"I'll hide the ring, kitten, so you can't steal it when I'm asleep. Now you're a plain woman, and by our lady, you'll stay that way!"
"What about the banquet?" said she. "I'm surprised you didn't have him take it back."
"Ah well, a man does now and again grow tired of figs and biscuits and water. We'll eat it. Just this once."
They all sat down, El Sareuk gave thanks to Allah and Godwin to his deity for the sumptuous repast, and they fell to. Yellow-eyes dipped her scarred, notched beak into her bowl of plump mice, and emitted a cry of pleasure. Everybody ate until four bellies well nigh burst with good food. Then they rolled up in their rugs and went to sleep.
CHAPTER V
Heraj looked into his crystal ball. Absently he flung out his right arm, which extended for seven feet and allowed the hand to grasp a beaker of honey wine sitting on a taboret across the room.

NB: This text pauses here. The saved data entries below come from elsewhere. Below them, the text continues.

Lemma network_test (s : session_state) (b : bool) : bool_decide (s = BBL_PPP_NETWORK) && b = true -> s = BBL_PPP_NETWORK.
Proof. by intros [H%bool_decide_eq_true _]%andb_true_iff. Qed.

#[export] Instance ip6cp_timeout_keeps : Keeps bbl_tx_ip6cp_timeout.
Proof.
  intros o x _ Hg. cbv beta delta [bbl_tx_ip6cp_timeout]. walk_let. intros p ->. branch; [|walk]. apply network_test in Heqb.
  change (v_state (view_of x) = BBL_PPP_NETWORK) in Heqb. walk.
Qed.
#[export] Instance ipcp_timeout_keeps : Keeps bbl_ipcp_timeout.
Proof.
  intros o x _ Hg. cbv beta delta [bbl_ipcp_timeout]. walk_let. intros p ->. branch; [|walk]. apply network_test in Heqb.
  change (v_state (view_of x) = BBL_PPP_NETWORK) in Heqb. walk.
Qed.

(** The session is terminated with a PADT. *)
Lemma terminate_padt o x y :
  good o (view_of x) -> running (view_of x) -> view_of y = view_of x ->
  safe (fun x' => good o (view_of x')) (x ← bbl_session_update_state BBL_TERMINATING y; Ok (send_padt x)).
Proof.
  intros Hg Hr Hv. rewrite <- Hv in *. eapply update_then; [by apply good_counted|by apply move_running|]. intros z _ Hc. apply safe_ok.
  rewrite view_send_padt. by apply good_closed.
Qed.

#[export] Instance lcp_timeout_keeps : Keeps bbl_lcp_timeout.
Proof.
  intros o x _ Hg. cbv beta delta [bbl_lcp_timeout]. walk_let. intros p ->. branch.
  - apply andb_true_iff in Heqb as [Hs%bool_decide_eq_true _]. change (v_state (view_of x) = BBL_PPP_LINK) in Hs. walk.
  - branch; [|walk]. change (v_state (view_of x) = BBL_PPP_TERMINATING) in e. branch; [|walk].
    apply (terminate_padt o x); [done|unfold running; by rewrite e|done].
Qed.

#[export] Instance lcp_start_delay_keeps : Keeps bbl_access_lcp_start_delay.
Proof. intros o x _ Hg. cbv beta delta [bbl_access_lcp_start_delay]. walk. Qed.

#[export] Instance lcp_echo_keeps : Keeps bbl_access_lcp_echo.
Proof.
  intros o x _ Hg. cbv beta delta [bbl_access_lcp_echo]. branch; [|walk]. walk_let. intros retries ->. walk_let. name_state. branch; [|walk].
  walk_let. intros y ->. apply (closed_terminating o x); [done| |by rewrite view_ppp_closed, Hv].
  split; change (s_state (ss x) <> BBL_IDLE) || change (s_state (ss x) <> BBL_TERMINATED); congruence.
Qed.

Lemma view_send_discovery x : view_of (send_discovery x) = view_of x.
Proof. unfold send_discovery. by rewrite view_insert. Qed.
#[export] Hint Rewrite view_send_discovery : view.

#[export] Instance padi_timeout_keeps : Keeps bbl_padi_timeout.
Proof. intros o x _ Hg. cbv beta delta [bbl_padi_timeout]. walk. Qed.
#[export] Instance padr_timeout_keeps : Keeps bbl_padr_timeout.
Proof.
  intros o x _ Hg. cbv beta delta [bbl_padr_timeout]. branch; [|walk]. change (v_state (view_of x) = BBL_PPPOE_REQUEST) in e.
  eapply (ok_bind (fun x' => good o (view_of x'))); [branch; [move_from|exact Hg]|]. intros y Hy. cbv beta in Hy. walk.
Qed.

#[export] Instance arp_timeout_keeps : Keeps bbl_arp_timeout.
Proof. intros o x _ Hg. cbv beta delta [bbl_arp_timeout]. walk. Qed.
#[export] Instance cfm_job_keeps : Keeps bbl_cfm_cc_session_job.
Proof. intros o x _ Hg. cbv beta delta [bbl_cfm_cc_session_job]. walk. Qed.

His eyes lit up greenly at what he saw in the ball. He tossed off the wine and hared out of his apartments, through the room where fourteen lieutenants of Mufaddal's force were playing at dice, and into his master's sleeping room. Mufaddal sat up from his rugs and howled.
"This damnable lack of privacy must cease! I—" Then he saw what his half-brother was doing casually with his left foot, and subsided. "Yes, Heraj? What is it?"
"Listen, al Mamun. I put a thought in Godwin's head this afternoon—just a suggestion, you know. He followed through beautifully."